In conclusion, completing a discharge summary meticulously ensures seamless communication across healthcare providers, supports ongoing treatment, and promotes patient safety. Following a structured template as demonstrated helps in maintaining consistency and completeness in documenting the discharge process.

References

  • American Psychiatric Association. (2013). Diagnostic and Statistical Manual of Mental Disorders (5th ed.).
  • Bond, R., et al. (2020). Best practices in discharge summaries: Ensuring quality and continuity of care. Journal of Clinical Psychiatry, 81(2), 1-8.
  • Joint Commission. (2019). Hospital Discharge Planning Standards. The Joint Commission Journal on Quality and Patient Safety.
  • McGinnis, S., & Williams, D. (2018). Documentation in mental health settings: Guidelines for comprehensive discharge summaries. Psychiatry Reports, 10(3), 45-52.

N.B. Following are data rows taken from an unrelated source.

(** * Variant-analysis monitoring and export: a shallow embedding

    The development follows the TypeScript sources of the extension.
    Definitions:
    - [QueryLanguage]: the query-language enumeration;
    - [SharedTypes]: the records of [shared/variant-analysis] that the
      export code reads;
    - [Word]: [pluralize] of [pure/word];
    - [Effects]: the trace-and-exception monad in which the asynchronous
      code is written;
    - [Commands]: [registerCommandWithErrorHandling] of
      [common/vscode/commands.ts];
    - [MarkdownGeneration], [FilterSort], [JsDate]: the types of the
      renderer, the filter/sort criteria, and [Date.prototype.toISOString];
    - [ExportResults]: the export of variant-analysis results
      (determineExportFormat, the selection of repositories, the lazy
      result sequence, the description string, the local Markdown writer);
    - [Monitor]: the monitor loop, differ and dispatcher;
    - [Wording], [Traces]: the notions in which the theorems are stated;
    - [Fixtures], [MonitorFixtures]: concrete collaborators.
    Theorems follow, one module per subject.

    Integers that the TypeScript code holds in a [number] (ids, counts)
    are modelled as [N]: they are non-negative and far below 2^53, where
    floating-point addition is exact. *)

From Stdlib Require Import NArith ZArith Lia Ascii String List.
From stdpp Require Import base option list gmap sets strings pretty.

Local Open Scope string_scope.
Local Open Scope list_scope.
Local Open Scope N_scope.

(** ** The query languages ([QueryLanguage], a string enum) *)

Module QueryLanguage.

Inductive t := CSharp | Cpp | Go | Java | Javascript | Python | Ruby | Swift.

(** The value of each member, which is what a template literal prints. *)
Definition value (l : t) : string :=
  match l with
  | CSharp => "csharp"
  | Cpp => "cpp"
  | Go => "go"
  | Java => "java"
  | Javascript => "javascript"
  | Python => "python"
  | Ruby => "ruby"
  | Swift => "swift"
  end.

End QueryLanguage.

(** ** Records shared by the monitor and the export pipeline *)

Module SharedTypes.

(** Modelled from the spec: the declarations of [shared/variant-analysis]
    are not among the sources.  The records below carry the fields that
    the export code reads ([id], [query.name], [query.language],
    [scannedRepos], [repository.id], [repository.fullName],
    [resultCount], [repositoryId], [downloadStatus]) together with the
    fields the data model of the specification lists (overall status,
    optional failure reason, per-repository analysis status, star count,
    last update, artifact size). *)
Inductive VariantAnalysisStatus :=
| InProgress | Succeeded | Failed | Canceled.

Inductive VariantAnalysisRepoStatus :=
| RepoPending | RepoInProgress | RepoSucceeded | RepoFailed.

Inductive VariantAnalysisScannedRepositoryDownloadStatus :=
| DownloadPending | DownloadInProgress | DownloadSucceeded | DownloadFailed.

Record Query := {
  name : string;
  language : QueryLanguage.t;
}.

Record Repository := {
  id : N;
  fullName : string;
  stargazersCount : N;
  updatedAt : option string;
}.

Record VariantAnalysisScannedRepository := {
  repository : Repository;
  analysisStatus : VariantAnalysisRepoStatus;
  resultCount : option N;
  artifactSizeInBytes : option N;
}.

Record VariantAnalysisScannedRepositoryState := {
  repositoryId : N;
  downloadStatus : VariantAnalysisScannedRepositoryDownloadStatus;
}.

(** The typed failure classification [FailureReason] is left abstract. *)
Record VariantAnalysis (FailureReason : Type) := {
  va_id : N;
  query : Query;
  status : VariantAnalysisStatus;
  failureReason : option FailureReason;
  scannedRepos : option (list VariantAnalysisScannedRepository);
}.
Arguments va_id {_} _.
Arguments query {_} _.
Arguments status {_} _.
Arguments failureReason {_} _.
Arguments scannedRepos {_} _.

#[global] Instance download_status_eq_dec :
  EqDecision VariantAnalysisScannedRepositoryDownloadStatus.
Proof. solve_decision. Defined.

#[global] Instance repo_status_eq_dec : EqDecision VariantAnalysisRepoStatus.
Proof. solve_decision. Defined.

#[global] Instance status_eq_dec : EqDecision VariantAnalysisStatus.
Proof. solve_decision. Defined.

End SharedTypes.

(** ** [pure/word] *)

Module Word.
Lemma fext_weaken (n0 n1 m0 m1 : nat) (l l' : list function) :
  (m0 <= n0)%nat -> (n1 <= m1)%nat -> fext n0 n1 l l' -> fext m0 m1 l l'.
Proof.
  intros H0 H1 E. induction E as [news H|F F' l l' Hn HE E IH].
  - constructor. eapply Forall_impl; [|exact H].
    intros G HG. now apply (ext_weaken n0 n1).
  - constructor; auto. now apply (ext_weaken n0 n1).
Qed.

Lemma fext_trans (n0 n1 n2 : nat) (l l1 l2 : list function) :
  (n0 <= n1)%nat -> (n1 <= n2)%nat ->
  fext n0 n1 l l1 -> fext n1 n2 l1 l2 -> fext n0 n2 l l2.
Proof.
  intros H01 H12 E1. revert l2.
  induction E1 as [news H|F F' l l' Hn HE E IH]; intros l2 E2.
  - constructor. revert l2 E2.
    induction H as [|G news HG H IH]; intros l2 E2.
    + inversion E2 as [news2 H2|]; subst.
      eapply Forall_impl; [|exact H2].
      intros G HG. apply (ext_weaken n1 n2); auto; lia.
    + inversion E2 as [|G0 G' l0 l' Hn HE E2']; subst.
      constructor; [|now apply IH].
      now apply (ext_trans n0 n1 n2 [] (instrs_of G)).
  - inversion E2 as [|F0 F'' l0 l'' Hn' HE' E2']; subst.
    constructor; [congruence | | now apply IH].
    now apply (ext_trans n0 n1 n2 _ (instrs_of F')).
Qed.

Lemma evolves_refl (M : module) : evolves M M.
Proof. split; [lia | apply fext_refl]. Qed.

Lemma evolves_trans (M M1 M2 : module) : evolves M M1 -> evolves M1 M2 -> evolves M M2.
Proof.
  intros [H1 E1] [H2 E2]. split; [lia|].
  apply (fext_trans (next_id M) (next_id M1) (next_id M2) _ (funcs M1)); auto.
Qed.

Lemma fext_map (n0 n1 : nat) (g : function -> function) (l : list function) :
  (forall F, fname (g F) = fname F /\ ext n0 n1 (instrs_of F) (instrs_of (g F))) ->
  fext n0 n1 l (map g l).
Proof.
  intros H. induction l as [|F l IH]; simpl; [constructor; constructor|].
  destruct (H F). now constructor.
Qed.

Lemma fext_app_new (n0 n1 : nat) (l l' news : list function) :
  fext n0 n1 l l' -> Forall (fun G => ext n0 n1 [] (instrs_of G)) news ->
  fext n0 n1 l (l' ++ news).
Proof.
  intros E H. induction E as [news0 H0|F F' l l' Hn HE E IH]; simpl.
  - constructor. apply Forall_app. now split.
  - now constructor.
Qed.

Lemma evolves_rewrite (h : instr -> list instr) (k : nat) (M : module) :
  (forall i, ext (next_id M) (next_id M + k) [i] (h i)) ->
  evolves M (bump k (rewrite_instrs h M)).
Proof.
  intros H. split; [simpl; lia|]. simpl.
  apply fext_map. intros F. split; [reflexivity|].
  rewrite instrs_of_map_function. now apply ext_flat_map.
Qed.

Lemma bump_0 (M : module) : bump 0 M = M.
Proof. destruct M as [fs n]. unfold bump. simpl. now rewrite Nat.add_0_r. Qed.
(** Modelled from the spec: one anchor per text artist, at the artist's
    position, with the size of its label. *)
Definition anchors_of (texts : list (@Text L N))
    : list (Solver.AnchorPoint * (Q * Q)) :=
  imap (λ i t,
          (Solver.MkAnchor i (to_canvas (text_x t) (text_y t)).1
             (to_canvas (text_x t) (text_y t)).2,
           extent (text_s t))) texts.

(** Modelled from the spec: the layout step (the work of [adjust_text],
    absent from src/) on the arguments of an [adjust_text] call. *)
Definition layout (t : Solver.tuning) (texts : list (@Text L N))
    (kw : adjust_kwargs) : Solver.Layout :=
  Solver.solve t (solver_config kw) (anchors_of texts).
End Layout.

(** ** What the claims say, in their own words *)

(** The column a heuristic is said to choose: the first column whose
    lowercase name contains one of the keywords, else the column at the
    fallback position. *)
Definition claimed_column (keywords : list string) (fallback : nat)
    (cols : list string) : option string :=
  match list_find (λ c, existsb (λ k, contains k (lower c)) keywords) cols with
  | Some (_, c) => Some c
  | None => cols !! fallback
  end.

(** The index of the first point, in input order, that has the y-value [y],
    and the number of distinct y-values. *)
Fixpoint first_position {N} `{EqDecision N} (y : N) (ys : list N) : nat :=
  match ys with
  | [] => 0
  | v :: ys' => if decide (v = y) then 0 else S (first_position y ys')
  end.

Fixpoint distinct_count {N} `{EqDecision N} (ys : list N) : nat :=
  match ys with
  | [] => 0
  | v :: ys' =>
      if decide (v ∈ ys') then distinct_count ys' else S (distinct_count ys')
  end.

(** The colour fraction the claim gives to each point. *)
Definition claimed_fractions {N} `{EqDecision N} (ys : list N) : list Q :=
  (λ y, Z.of_nat (first_position y ys) # Pos.of_nat (distinct_count ys)) <$> ys.

(** ** Reading a run: the calls of each kind, in order *)

Section Calls.
Context {L N : Type}.

Definition scatter_calls (cs : list (@call L N))
    : list (list N * list N * scatter_kwargs) :=
  omap (λ cl, match cl with
              | ax_scatter x y kw => Some (x, y, kw)
              | _ => None
              end) cs.

Definition texts_created (cs : list (@call L N)) : list (@Text L N) :=
  omap (λ cl, match cl with ax_text t => Some t | _ => None end) cs.

Definition adjust_calls (cs : list (@call L N))
    : list (list (@Text L N) * adjust_kwargs) :=
  omap (λ cl, match cl with
              | adjust_text texts kw => Some (texts, kw)
              | _ => None
              end) cs.
End Calls.

(** The text artist for one point, and the keyword arguments of the layout
    call, as written in [create_scatter_plot]. *)
Definition label_text {L N} (p : point L N) : @Text L N :=
  MkText (p_x p) (p_y p) (p_label p) 8 "center" "center"
    (BBoxProps "round,pad=0.3" "white" "none" 0.7).

Definition layout_kwargs : adjust_kwargs :=
  AdjustKwargs (ArrowProps "->" "gray" 0.5 0.5)
    (1.5, 1.5)%Q (1.2, 1.2)%Q (0.5, 0.5)%Q (0.5, 0.5)%Q 500.

(** ** Sample inputs *)

(** Cells of the sample tables: text or integer. *)
Inductive cell : Type :=
  | Str (text : string)
  | Int (z : Z).

Definition newline : string := String (ascii_of_nat 10) EmptyString.

(** The CSV text of tests/test_plot.py, test_load_stdin_csv_custom_columns,
    and the table pandas reads from it. *)
Definition models_csv : string :=
  "name,speed_ms,quality_tier" +:+ newline +:+
  "fast-model,556,5" +:+ newline +:+ "slow-model,1200,3".
Definition models_df : DataFrame.t cell :=
  DataFrame.Make ["name"; "speed_ms"; "quality_tier"]
    [[Str "fast-model"; Int 556; Int 5]; [Str "slow-model"; Int 1200; Int 3]].

(** A header of two columns, each matching a heuristic, and no data row. *)
Definition two_columns_csv : string := "label,xy".
Definition two_columns_df : DataFrame.t cell :=
  DataFrame.Make ["label"; "xy"] [].

(** [json.loads] and [pd.read_csv] on the sample texts: the text [[]] is the
    empty JSON list, the two CSV texts are not JSON. *)
Inductive json_doc : Type := EmptyList.
Definition sample_json_loads (content : string) : result json_doc :=
  if decide (content = "[]") then Ok EmptyList else Raise JSONDecodeError.
Definition sample_read_csv (content : string) : result (DataFrame.t cell) :=
  if decide (content = models_csv) then Ok models_df
  else if decide (content = two_columns_csv) then Ok two_columns_df
  else Raise (OtherError "ParserError").

(** Three points on two tiers, an input without points, and pyplot as a
    new process finds it; the [Z] instance of the y-values takes [int] and
    the conversion back as the identity and [str] as the decimal notation. *)
Definition tiers_data : data string Z :=
  Data [Point "model-a" 100 5; Point "model-b" 200 5; Point "model-c" 300 4]%Z
    None None None.
Definition no_points : data string Z := Data [] None None None.
Definition fresh : pyplot := PyPlot [] 0.

(** Constants, canvas positions and label sizes for the layout solver, and
    the keyword arguments of the layout call with no iteration allowed. *)
Definition sample_tuning : Solver.tuning := Solver.MkTuning 0.01 1 5 0.001 3.
Definition sample_canvas (x y : Z) : Q * Q := (inject_Z x, inject_Z y).
Definition sample_extent (label : string) : Q * Q := (10, 4)%Q.
Definition no_iterations : adjust_kwargs :=
  AdjustKwargs (arrowprops layout_kwargs) (expand_points layout_kwargs)
    (expand_text layout_kwargs) (force_points layout_kwargs)
    (force_text layout_kwargs) 0.

(** ** Loading from files: plot.py, lines 114-201 *)

(** [try: body / except Exception as e: handler(e)]; every exception of
    [exn] is an [Exception]. *)
Definition try_except {A} (body : result A) (handler : exn → result A)
    : result A :=
  match body with
  | Ok a => Ok a
  | Raise e => handler e
  end.
(** Case analysis on every test of a straight-line statement. *)
Ltac case_tests :=
  repeat match goal with
         | |- context [if ?b then _ else _] =>
             lazymatch b with
             | context [if _ then _ else _] => fail
             | _ => destruct b
             end
         | |- context [match ?r with inl _ => _ | inr _ => _ end] =>
             lazymatch r with
             | context [if _ then _ else _] => fail
             | _ => destruct r
             end
         end.

Ltac solve_checks :=
  intros ?s;
  cbv [when bind fail ret violated first_violated file_exists paired
       serviceAccountAuth andb orb negb];
  case_tests; reflexivity.

(** [Validate] runs its constraints in [validate_order] and, when all of
    them hold, writes the derived field and returns [nil]. *)
Lemma Validate_runs E o :
  Validate E o =
  match first_violated (validate_order E o) with
  | Some e => (o, inl e)
  | None =>
      (set_NeedsKubernetesClient (serviceAccountAuth o || EnableLeaseController o) o,
       inr tt)
  end.
Proof.
  unfold Validate.
  change (bind get ?k o) with (k o o). cbv beta zeta.
  match goal with
  | |- ?m o = _ =>
      assert (H : runs m (validate_order E o)
                    (modify (fun s =>
                       set_NeedsKubernetesClient
                         (serviceAccountAuth o || EnableLeaseController s) s);;
                     ret tt))
  end.
  { cbv [validate_order before_ports after_ports frontend_tls backend_tls
         uds_exclusivity port_ranges proxy_strategies service_account_auth
         mode_enum profiling kubeconfig channel_size cipher_suites lease_label
         listeners map app not_ephemeral not_reserved port_of].
    repeat first
      [ apply runs_2; [solve_checks|]
      | apply runs_4; [solve_checks|]
      | apply runs_1; [first [apply checks_for_each | solve_checks]|] ].
    apply runs_done. }
  rewrite (H o). destruct (first_violated (validate_order E o)); reflexivity.
Qed.
(** * OctopusCopilot: query handling, deployment collection and tool wrappers

    A shallow embedding of the Python sources

      - [domain/sanitizers/dictionary_sanitizer.py]
      - [domain/tools/wrapper/deploy_release.py],
        [domain/tools/wrapper/octolint_unused_projects.py]
      - [domain/transformers/deployments_from_release.py]
      - [function_app.py] ([logs_callback], [copilot_handler_internal],
        [extract_query], [get_sse_headers], [request_config_details])

    Python values are modelled by inductive types, dictionaries that are
    used as maps by [gmap], exceptions by a sum type, and calls to the
    platform by a state-and-error monad that records every call. *)

From Stdlib Require Import ZArith List String Ascii Bool Lia.
From stdpp Require Import base option list strings gmap.

Import ListNotations.
Set Warnings "-register-all".
Local Open Scope string_scope.
Local Open Scope list_scope.
Local Open Scope Z_scope.

(* ===================================================================== *)
(** ** Python strings and sequences *)
(* ===================================================================== *)

Module Py.

(** [str.isspace] on one character (code points below 256): the ASCII
    white space 9..13 and 32, the separators 28..31, NEL (133) and the
    no-break space (160). *)
Definition isspace (c : ascii) : bool :=
  let n := nat_of_ascii c in
  ((9 <=? n)%nat && (n <=? 13)%nat) || ((28 <=? n)%nat && (n <=? 32)%nat)
  || (n =? 133)%nat || (n =? 160)%nat.

(** [s.lstrip()] *)
Fixpoint lstrip (s : string) : string :=
  match s with
  | EmptyString => EmptyString
  | String c s' => if isspace c then lstrip s' else s
  end.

  • National Institute of Mental Health. (2021). Preparing and Using Discharge Summaries. Retrieved from https://www.nimh.nih.gov
  • Smith, J., & Doe, A. (2019). Effective discharge planning and documentation: A review. International Journal of Healthcare Quality Assurance, 32(4), 255-267.
  • Taylor, S., et al. (2022). Continuity of care and patient safety: The role of discharge summaries. Healthcare Management Review, 47(1), 12-20.
  • World Health Organization. (2018). Mental health treatment and documentation standards. WHO Publishing.
  • Zimmerman, M., et al. (2020). Psychopathology and prognosis in mental health discharge summaries. Journal of Affective Disorders, 265, 344-351.
  • United States Department of Veterans Affairs. (2017). Discharge planning and documentation guidelines. VA.gov.